(Beginning of Records for this task)

(* ===== verification/Backend.v ===== *)
(** * The crypto provider, and computations over it

    [MlsCryptoProvider] of [mls-provider/src/lib.rs]: the key store, the random generator and the
    PKI environment that every operation of the crypto crate is given as [backend]; the type of
    computations of the crypto crate, which can return an error, panic or wait for ever on a
    lock; and how a call of the key store is made from there. *)

From S2P Require Import Prelude KsError Sql SqlSpec Entity TableFrame Keystore CcError.
Open Scope Z_scope.

(** ** Computations

    The state is kept when a computation stops: Rust has no rollback. [?] passes every stop on;
    [.ok()], [.is_ok()] and a [match] on the result only see errors. *)

Inductive Stop : Set :=
  | Throw (e : CryptoError)
  | Panic
  | Deadlock.

#[export] Instance Stop_eq_dec : EqDecision Stop.
Proof. solve_decision. Defined.

Abbreviation cc S A := (stm S Stop A).

Definition throw {S A} (e : CryptoError) : cc S A := st_fail (Throw e).

(** [result?] and [option.ok_or(e)?] *)
Definition lift_res {S A} (r : CryptoResult A) : cc S A := st_lift (map_err Throw r).
Definition some_or {S A} (e : CryptoError) (o : option A) : cc S A := lift_res (ok_or e o).

(** [option.unwrap()] *)
Definition unwrap {S A} (o : option A) : cc S A := fun s =>
  match o with Some a => (Ok a, s) | None => (Err Panic, s) end.

(** The result of a call, for the code to look at. *)
Definition attempt {S A} (m : cc S A) : cc S (CryptoResult A) := fun s =>
  match m s with
  | (Ok a, s') => (Ok (Ok a), s')
  | (Err (Throw e), s') => (Ok (Err e), s')
  | (Err stop, s') => (Err stop, s')
  end.

(** A computation on a part of the state. *)
Definition on {S T A} (get : S -> T) (set : T -> S -> S) (m : cc T A) : cc S A := fun s =>
  let (r, t) := m (get s) in (r, set t s).

Lemma on_ok {S T A} get set (m : cc T A) (s : S) a t :
  m (get s) = (Ok a, t) -> on get set m s = (Ok a, set t s).
Proof. unfold on. by intros ->. Qed.

Lemma on_err {S T A} get set (m : cc T A) (s : S) e t :
  m (get s) = (Err e, t) -> on get set m s = (Err e, set t s).
Proof. unfold on. by intros ->. Qed.

Lemma on_inv {S T A} get set (m : cc T A) (s s' : S) r :
  on get set m s = (r, s') -> exists t, m (get s) = (r, t) /\ s' = set t s.
Proof. unfold on. destruct (m (get s)) as [r' t]. intros [= <- <-]. by eexists. Qed.

(** ** What a computation respects

    [within R m]: whatever [m] answers, the states before and after it are related by [R]. *)

Definition within {S} (R : relation S) {A} (m : cc S A) : Prop :=
  forall s r s', m s = (r, s') -> R s s'.

Section within.
Context {S : Type} (R : relation S) `{!PreOrder R}.

Lemma within_pure {A} (f : S -> result Stop A) : within R (fun s => (f s, s)).
Proof. intros s r s' [= _ <-]. reflexivity. Qed.

Lemma within_ret {A} (a : A) : within R (mret a).
Proof. apply (within_pure (fun _ => Ok a)). Qed.
Lemma within_fail {A} (e : Stop) : within R (st_fail e : cc _ A).
Proof. apply (within_pure (fun _ => Err e)). Qed.
Lemma within_lift {A} (r : CryptoResult A) : within R (lift_res r).
Proof. apply (within_pure (fun _ => map_err Throw r)). Qed.
Lemma within_some_or {A} e (o : option A) : within R (some_or e o).
Proof. apply within_lift. Qed.
Lemma within_unwrap {A} (o : option A) : within R (unwrap o).
Proof. destruct o; [apply within_ret|apply (within_fail Panic)]. Qed.
Lemma within_bind {A B} (m : cc S A) (f : A -> cc S B) :
  within R m -> (forall a, within R (f a)) -> within R (m ≫= f).
Proof.
  intros Hm Hf s r s'. unfold mbind, stm_bind. destruct (m s) as [[a|e] s1] eqn:Hx.
  - intros Hy. etrans; [by eapply Hm|by eapply Hf].
  - intros [= _ <-]. by eapply Hm.
Qed.

Lemma within_attempt {A} (m : cc S A) : within R m -> within R (attempt m).
Proof.
  intros Hm s r s'. unfold attempt. destruct (m s) as [r1 s1] eqn:Hx. apply Hm in Hx.
  destruct r1 as [|[| |]]; by intros [= _ <-].
Qed.

Lemma within_st_map {A B} (f : A -> cc S B) l :
  (forall a, within R (f a)) -> within R (st_map f l).
Proof.
  intros Hf. induction l as [|a l IH]; simpl; [apply within_ret|].
  repeat (apply within_bind; [done|intros ?]). apply within_ret.
Qed.

Lemma within_st_iter {A} (f : A -> cc S ()) l :
  (forall a, within R (f a)) -> within R (st_iter f l).
Proof.
  intros Hf. induction l as [|a l IH]; simpl; [apply within_ret|]. apply within_bind; [done|].
  intros _. done.
Qed.

Lemma within_modify (f : S -> S) : (forall s, R s (f s)) -> within R (st_modify f).
Proof. by intros Hf s r s' [= _ <-]. Qed.
End within.

(** A computation on a part of the state. *)
Lemma within_on {S T A} (R : relation S) (Q : relation T) get set (m : cc T A) :
  within Q m -> (forall s t, Q (get s) t -> R s (set t s)) -> within R (on get set m).
Proof. intros Hm Hq s r s' (t & Hx & ->)%on_inv. apply Hq. by eapply Hm. Qed.

Create HintDb within.
#[export] Hint Resolve within_ret within_fail within_lift within_some_or within_unwrap : within.
#[export] Hint Extern 0 (PreOrder _) => typeclasses eauto : within.

Ltac solve_within :=
  repeat match goal with
  | |- forall _, _ => intros ?
  | |- PreOrder _ => typeclasses eauto
  | |- within _ (_ ≫= _) => apply within_bind
  | |- within _ (st_iter _ _) => apply within_st_iter
  | |- within _ (st_map _ _) => apply within_st_map
  | |- within _ (attempt _) => apply within_attempt
  | |- within _ (throw _) => apply within_fail
  | |- within _ (let _ := _ in _) => cbv zeta
  | |- within _ (match ?x with _ => _ end) => destruct x
  | |- within _ _ => solve [eauto with within nocore]
  end.

(** ** The provider *)

(** The PKI environment is [wire_e2e_identity]'s, the random generator ChaCha20's. *)
Class Provider := {
  Rng : Type;
  PkiEnvironment : Type;
  debug_assertions_on : bool;    (* was the crate compiled with [debug_assertions]? *)
}.

Section provider.
Context `{SqlEngine, Provider}.

Record MlsCryptoProvider := MkProvider {
  crypto_rng : Rng;
  key_store : conn;
  pki_env : option PkiEnvironment;
}.

Definition set_key_store (c : conn) (b : MlsCryptoProvider) : MlsCryptoProvider :=
  MkProvider (crypto_rng b) c (pki_env b).

(** A call of the key store: its error becomes [CryptoError::KeyStoreError] by [?]. *)
Definition ks {A} (p : prog A) : cc MlsCryptoProvider A :=
  on key_store set_key_store (st_map_err (fun e => Throw (KeyStoreError e)) (exec_prog p)).

(** [PkiEnvironmentProvider::is_env_setup] and [update_env] *)
Definition is_env_setup (b : MlsCryptoProvider) : bool := bool_decide (is_Some (pki_env b)).

Definition update_env (env : PkiEnvironment) (b : MlsCryptoProvider) : MlsCryptoProvider :=
  MkProvider (crypto_rng b) (key_store b) (Some env).

(** On a healthy engine a call does what the program means. *)
Lemma ks_ok {A} (p : prog A) b a v' :
  healthy (key_store b) -> run p (conn_view (key_store b)) = (Ok a, v') ->
  exists c', ks p b = (Ok a, set_key_store c' b) /\ conn_view c' = v' /\ healthy c'.
Proof.
  intros Hb Hr. destruct (exec_prog_run _ _ _ _ Hb Hr) as (c' & Hx & Hv & Hc).
  exists c'. split; [|done]. unfold ks. apply on_ok. unfold st_map_err. by rewrite Hx.
Qed.

Lemma ks_err {A} (p : prog A) b e v' :
  healthy (key_store b) -> run p (conn_view (key_store b)) = (Err e, v') ->
  exists c', ks p b = (Err (Throw (KeyStoreError e)), set_key_store c' b) /\
    conn_view c' = v' /\ healthy c'.
Proof.
  intros Hb Hr. destruct (exec_prog_run _ _ _ _ Hb Hr) as (c' & Hx & Hv & Hc).
  exists c'. split; [|done]. unfold ks. apply on_err. unfold st_map_err. by rewrite Hx.
Qed.

(** ** What a step may do to the tables

    [tables ts b b']: the tables named in [ts] are the same in [b'] as in [b], no transaction is
    left open, and a healthy engine stays healthy. *)
Definition tables (ts : list string) (b b' : MlsCryptoProvider) : Prop :=
  healthy (key_store b) -> v_tx (conn_view (key_store b)) = None ->
  healthy (key_store b') /\ v_tx (conn_view (key_store b')) = None /\
  forall t, t ∈ ts ->
    v_db (conn_view (key_store b')) !! t = v_db (conn_view (key_store b)) !! t.

Lemma tables_refl ts b : tables ts b b.
Proof. by intros Hh Htx. Qed.

Lemma tables_trans ts b1 b2 b3 : tables ts b1 b2 -> tables ts b2 b3 -> tables ts b1 b3.
Proof.
  intros H1 H2 Hh Htx. destruct (H1 Hh Htx) as (Hh2 & Htx2 & E2).
  destruct (H2 Hh2 Htx2) as (Hh3 & Htx3 & E3). split_and!; [done..|].
  intros t Ht. by rewrite E3, E2.
Qed.

Lemma tables_sub ts ts' b b' : ts' ⊆ ts -> tables ts b b' -> tables ts' b b'.
Proof. intros Hs Ht Hh Htx. destruct (Ht Hh Htx) as (? & ? & Heq). split_and!; auto. Qed.

(** A program of the key store that works on another table. *)
Lemma ks_frame t ts {A} (p : prog A) b r b' :
  only t p -> closes p -> t ∉ ts -> ks p b = (r, b') -> tables ts b b'.
Proof.
  intros Ho Hcl Hts (c & Hx & ->)%on_inv Hh Htx. unfold st_map_err in Hx.
  destruct (run p (conn_view (key_store b))) as [r0 v'] eqn:Hr.
  destruct (exec_prog_run _ _ _ _ Hh Hr) as (c' & Hx' & Hv & Hc). rewrite Hx' in Hx.
  injection Hx as _ <-. simpl. rewrite Hv.
  destruct (run_frame _ _ _ _ _ Ho Hcl Htx Hr) as [Htx' Heq]. split_and!; [done..|].
  intros t' Ht'. apply Heq. by intros ->.
Qed.

(** A table that is untouched represents the same entities. *)
Lemma tables_rep {E} (ly : layout E) ts b b' l :
  healthy (key_store b) -> rep ly (conn_view (key_store b)) l -> tables ts b b' ->
  ly_table ly ∈ ts ->
  healthy (key_store b') /\ rep ly (conn_view (key_store b')) l.
Proof.
  intros Hh (k & (Htx & Ht & Hk) & ->) Hts Hin. destruct (Hts Hh Htx) as (Hh' & Htx' & Heq).
  split; [done|]. exists k. split; [|done]. split; [done|]. by rewrite Heq.
Qed.

(** ** Saving an entity *)

Lemma rep_same_table {E} (ly : layout E) v v' l :
  rep ly v l -> v_tx v' = None -> v_db v' !! ly_table ly = v_db v !! ly_table ly -> rep ly v' l.
Proof.
  intros (k & (_ & Ht & Hk) & ->) Htx Heq. exists k. split; [|done]. split; [done|].
  split; [|done]. by rewrite Heq.
Qed.

(** A call, whatever its program answers: only the connection moves on. *)
Lemma ks_run {A} (p : prog A) b r v' :
  healthy (key_store b) -> run p (conn_view (key_store b)) = (r, v') ->
  exists c, ks p b = (map_err (fun e => Throw (KeyStoreError e)) r, set_key_store c b) /\
    conn_view c = v' /\ healthy c.
Proof.
  intros Hb Hr. destruct r as [a|e]; [by apply ks_ok|by apply ks_err].
Qed.

(** The entity is put in its place, or is too big and nothing happens; the other tables, and
    everything that is not in the store, stay. *)
Lemma ks_save `{UpsertLaws E} b l (e : E) r b' :
  healthy (key_store b) -> rep el_layout (conn_view (key_store b)) l ->
  ks (Connection_save e) b = (r, b') ->
  exists c, b' = set_key_store c b /\ healthy c /\
    (forall t, t <> ly_table (el_layout (E := E)) ->
       v_db (conn_view c) !! t = v_db (conn_view (key_store b)) !! t) /\
    (r = Ok e /\ rep el_layout (conn_view c) (upsert (with_key (el_key e)) (el_stored e) l) \/
     r = Err (Throw (KeyStoreError BlobTooBig)) /\ conn_view c = conn_view (key_store b)).
Proof.
  intros Hh Hl Hx. destruct (ul_fits e) eqn:Hf.
  - destruct (Connection_save_run _ _ _ Hl Hf) as (v' & Hr & (Hrep & Hother & _)).
    destruct (ks_run _ _ _ _ Hh Hr) as (c & Hk & <- & Hc). rewrite Hk in Hx.
    injection Hx as <- <-. exists c. split_and!; [done..|by left].
  - pose proof (ul_save_big _ _ _ Hl Hf) as Hr.
    assert (run (Connection_save e) (conn_view (key_store b)) = (Err BlobTooBig, conn_view (key_store b)))
      as Hr' by (unfold Connection_save; by rewrite (run_bind_err _ _ _ _ _ Hr)).
    destruct (ks_run _ _ _ _ Hh Hr') as (c & Hk & Hv & Hc). rewrite Hk in Hx. injection Hx as <- <-.
    exists c. split_and!; [done..|by rewrite Hv|by right].
Qed.
End provider.

#[export] Hint Resolve tables_refl : core.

(End of Records for this task)

What to produce
Please copy out each line in the entries that mentions the string "attempt".

Your response
Definition attempt {S A} (m : cc S A) : cc S (CryptoResult A) := fun s =>
Lemma within_attempt {A} (m : cc S A) : within R m -> within R (attempt m).
  intros Hm s r s'. unfold attempt. destruct (m s) as [r1 s1] eqn:Hx. apply Hm in Hx.
  | |- within _ (attempt _) => apply within_attempt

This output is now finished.